Этот неопровержимый довод заставил Бийо опустить голову, но внезапно он снова гордо вскинул ее:
— Вы будете меня уверять, — сказал он, — что тот, кто убивает беззащитных людей, за которых поручились общественные избранники, такой же француз, как я?
— Это другое дело, — ответил Жильбер. — Да, во Франции есть разные французы. Во-первых, есть французский народ, среди которого Питу, ты, я; кроме того, есть французское духовенство; кроме того, есть французская аристократия; таким образом, во Франции три вида французов, каждый из них француз по-своему, то есть с точки зрения своих интересов, и это не считая французского короля, француза на свой лад. Видишь ли, Бийо, в том-то и состоит революция, что все французы получили право быть французами на свой лад. Ты будешь французом на один манер, аббат Мори — на другой, отличный от твоего, Мирабо будет французом не таким, как аббат Мори; наконец, король будет французом иным по сравнению с Мирабо. Теперь, Бийо, мой замечательный друг, отличающийся прямотой и здравомыслием, ты дошел до второй части вопроса, о котором я толкую. Сделай одолжение, посмотри вот сюда.
И Жильбер показал фермеру бумагу с печатным текстом.
— Что это? — спросил Бийо.
— Читай.
— Э! Вы же прекрасно знаете, что я не умею читать.
— Тогда вели Питу прочесть.
Питу встал и, приподнявшись на цыпочки, заглянул через плечо фермера.
— Это не по-французски, — сказал он, — и не по-латыни, и не по-гречески.

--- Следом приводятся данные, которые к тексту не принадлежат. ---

Lemma elem_of_drop_duplicates_from x seen column :
  x ∈ drop_duplicates_from seen column <-> x ∈ column /\ x ∉ seen.
Proof.
  revert seen. induction column as [|y column IH]; intros seen; simpl.
  - rewrite elem_of_nil. tauto.
  - case_bool_decide as Hy.
    + rewrite IH, elem_of_cons. split; [tauto|].
      intros [[->|?] ?]; tauto.
    + rewrite elem_of_cons, IH, elem_of_cons, elem_of_cons. split.
      * intros [->|[? ?]]; [tauto|]. split; [tauto|]. intros ?. tauto.
      * intros [[->|?] ?]; [tauto|].
        destruct (decide (x = y)) as [->|]; [tauto|]. right. tauto.
Qed.

Lemma NoDup_drop_duplicates_from seen column :
  NoDup (drop_duplicates_from seen column).
Proof.
  revert seen. induction column as [|y column IH]; intros seen; simpl.
  - constructor.
  - case_bool_decide; [apply IH|].
    constructor; [|apply IH].
    rewrite elem_of_drop_duplicates_from, elem_of_cons. tauto.
Qed.

Lemma elem_of_drop_duplicates x column :
  x ∈ drop_duplicates column <-> x ∈ column.
Proof.
  unfold drop_duplicates. rewrite elem_of_drop_duplicates_from, elem_of_nil. tauto.
Qed.





End DropDuplicates.

Lemma name_matches_spec object_name s :
  name_matches object_name (Some s) = bool_decide (object_name = Some s).
Proof.
  symmetry. destruct object_name as [a|]; simpl name_matches.
  - destruct (String.eqb_spec s a) as [->|Hne].
    + now apply bool_decide_eq_true_2.
    + apply bool_decide_eq_false_2. congruence.
  - now apply bool_decide_eq_false_2.
Qed.

Lemma zip_with_unchanged {A B} (f : A -> B -> B) (l : list A) (m : list B) :
  length m = length l -> (forall x y, f x y = y) -> zip_with f l m = m.
Proof.
  intros Hlen Hf. revert m Hlen.
  induction l as [|x l IH]; intros [|y m]; simpl; try discriminate; [reflexivity|].
  intros [= Hlen]. now rewrite Hf, IH.
Qed.

Lemma assign_object_ids_spec names distinct object_id ids :
  NoDup distinct ->
  length ids = length names ->
  assign_object_ids names distinct object_id ids =
  zip_with (assigned distinct object_id) names ids.
Proof.
  intros Hnd. revert object_id ids.
  induction Hnd as [|d distinct Hd _ IH]; intros object_id ids Hlen; simpl.
  - symmetry. apply zip_with_unchanged; [assumption|].
    intros [s|] id; [unfold assigned|reflexivity].
    rewrite bool_decide_eq_false_2; [reflexivity|]. apply not_elem_of_nil.
  - rewrite IH.
    2:{ unfold set_object_id. rewrite length_zip_with. lia. }
    unfold set_object_id. rewrite zip_with_same_left.
    apply zip_with_ext; try reflexivity.
    intros [s|] id; [|now destruct d].
    unfold assigned. rewrite name_matches_spec. cbn [first_index].
    repeat case_bool_decide; subst;
      repeat match goal with
        | H : _ ∈ _ :: _ |- _ => apply elem_of_cons in H
        | H : _ ∉ _ :: _ |- _ => rewrite elem_of_cons in H
        end;
      try (exfalso; intuition congruence); try (f_equal; lia); reflexivity.
Qed.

— Это по-английски, — ответил Жильбер.
— Я не знаю по-английски, — высокомерно сказал Питу.
— А я знаю, — сказал Жильбер, — и переведу вам этот документ, но прежде прочитайте подпись.

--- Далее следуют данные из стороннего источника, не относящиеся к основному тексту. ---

(** One round of the loop of [normpath] over the components: [comps] is
    the part of the list already gone through. *)
Definition norm_step (prefix : str) (comps : list str) (comp : str) : list str :=
  if Posixpath.is_nil comp || Str.eqb comp curdir then comps
  else if Str.eqb comp pardir
       then if negb (Posixpath.is_nil comps) && negb (Str.eqb (last comps []) pardir)
            then removelast comps
            else if Posixpath.is_nil comps && Posixpath.endswith sep prefix
                 then comps
                 else comps ++ [comp]
       else comps ++ [comp].

(** [os.path.normpath(path)] *)
Definition normpath (path : str) : str :=
  let path := backslashes path in
  let (prefix, path) := splitdrive path in
  let (prefix, path) :=
    if Str.startswith sep path
    then (prefix ++ sep, Str.lstrip "\"%char path)
    else (prefix, path) in
  let comps := fold_left (norm_step prefix) (Str.split sep path) [] in
  let comps := if Posixpath.is_nil prefix && Posixpath.is_nil comps then [curdir] else comps in
  prefix ++ Str.join sep comps.

(** [result_path + sep + p_path], without the [sep] when [result_path] is
    empty or ends with a separator. *)
Definition extend (result_path p_path : str) : str :=
  (if negb (Posixpath.is_nil result_path) && negb (is_sep (last result_path "\"%char))
   then result_path ++ sep
   else result_path)
  ++ p_path.

(** [os.path.join(path, p)] *)
Definition join (path p : str) : str :=
  let (result_drive, result_path) := splitdrive path in
  let (p_drive, p_path) := splitdrive p in
  let (result_drive, result_path) :=
    if match p_path with c :: _ => is_sep c | [] => false end
    then ((if negb (Posixpath.is_nil p_drive) || Posixpath.is_nil result_drive
           then p_drive else result_drive),
          p_path)
    else if negb (Posixpath.is_nil p_drive) && negb (Str.eqb p_drive result_drive)
         then if negb (Str.eqb (Str.lower p_drive) (Str.lower result_drive))
              then (p_drive, p_path)
              else (p_drive, extend result_path p_path)
         else (result_drive, extend result_path p_path) in
  if match result_path with c :: _ => negb (is_sep c) | [] => false end
     && negb (Posixpath.is_nil result_drive)
     && negb (Posixpath.endswith colon result_drive)
  then result_drive ++ sep ++ result_path
  else result_drive ++ result_path.

End Ntpath.

(** ** [urllib.parse] *)

Module Urllib.

Definition hexval (c : ascii) : option nat :=
  let n := nat_of_ascii c in
  if (48 <=? n) && (n <=? 57) then Some (n - 48)
  else if (65 <=? n) && (n <=? 70) then Some (n - 55)
  else if (97 <=? n) && (n <=? 102) then Some (n - 87)
  else None.

(** [unquote(s)]: every [%XX] with two hexadecimal digits becomes the
    byte it names, and a [%] that is not followed by two such digits
    stays.  The byte is kept as one character; CPython goes on to decode
    the bytes as UTF-8 (replacing what is not valid), which differs from
    this only on escapes of 0x80 and above and never adds or removes an
    ASCII character. *)
Fixpoint unquote (s : str) : str :=
  match s with
  | [] => []
  | c :: s' =>
      if Ascii.eqb c "%"%char
      then match s' with
           | h1 :: h2 :: s'' =>
               match hexval h1, hexval h2 with
               | Some a, Some b => ascii_of_nat (16 * a + b) :: unquote s''
               | _, _ => c :: unquote s'
               end
           | _ => c :: unquote s'
           end
      else c :: unquote s'
  end.

(** [unquote_plus(s)] *)
Definition unquote_plus (s : str) : str :=
  unquote (Str.replace "+"%char " "%char s).

(** [parse_qsl(qs)] with its defaults: fields are separated by [&],
    a field without [=] or with an empty value is dropped. *)
Definition parse_qsl (qs : str) : list (str * str) :=
  flat_map
    (fun name_value =>
       match name_value with
       | [] => []
       | _ =>
           match Str.split1 (py "=") name_value with
           | [name; value] =>
               match value with
               | [] => []
               | _ => [(unquote_plus name, unquote_plus value)]
               end
           | _ => []
           end
       end)
    (Str.split (py "&") qs).

(** [parsed_result[name].append(value)], or a new entry at the end. *)
Fixpoint dict_append (d : list (str * list str)) (name value : str)
  : list (str * list str) :=
  match d with
  | [] => [(name, [value])]
  | (k, vs) :: d' =>
      if Str.eqb k name then (k, vs ++ [value]) :: d'
      else (k, vs) :: dict_append d' name value
  end.

(** [parse_qs(qs)]: a dict, as the list of its items in insertion
    order. *)
Definition parse_qs (qs : str) : list (str * list str) :=
  fold_left (fun d nv => dict_append d (fst nv) (snd nv)) (parse_qsl qs) [].

End Urllib.

(** ** [repr] of what [parse_qs] returns *)

Module Repr.

Definition quote1 : ascii := "'"%char.
Definition quote2 : ascii := "034"%char.
Definition backslash : ascii := "\"%char.

Definition hexdigit (n : nat) : ascii :=
  if n <? 10 then ascii_of_nat (48 + n) else ascii_of_nat (87 + n).

(** What [repr] writes for one character inside the quotes [q]. *)
Definition escape (q : ascii) (c : ascii) : str :=
  let n := nat_of_ascii c in
  if Ascii.eqb c q || Ascii.eqb c backslash then [backslash; c]
  else if n =? 9 then py "\t"
  else if n =? 10 then py "\n"
  else if n =? 13 then py "\r"
  else if (n <? 32) || (n =? 127) || ((128 <=? n) && (n <=? 160)) || (n =? 173)
       then py "\x" ++ [hexdigit (n / 16); hexdigit (n mod 16)]
       else [c].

— Питт. Что такое Питт? — спросил Питу.
— Сейчас объясню, — сказал Жильбер.
XVI
ПИТТЫ
— Питт, — продолжал Жильбер, — это сын Питта.
— Смотри-ка! — удивился Питу, — прямо как в Священном писании. Значит, есть Питт Первый и Питт Второй?
— Да, и Питт Первый, друзья мои… Слушайте внимательно, что я вам расскажу.
— Мы слушаем, — в один голос ответили Бийо и Питу.
— Этот Питт первый целых тридцать лет был заклятым врагом Франции; он боролся с ней, сидя в своем кабинете, прикованный к креслу подагрой. Боролся с Монкальмом и Водрёем в Америке, бальи де Сюфреном и д’Эстеном на море, Ноаем и Брольи на суше. Этот Питт первый все тридцать лет отстаивал точку зрения о необходимости свергнуть французов с европейского трона. Постепенно он отнял у нас все наши колонии, все индийское побережье, полторы тысячи квадратных льё в Канаде, все наши заморские торговые дома; потом, когда он увидел, что Франция на три четверти разорена, он призвал своего сына, чтобы разорить ее вконец.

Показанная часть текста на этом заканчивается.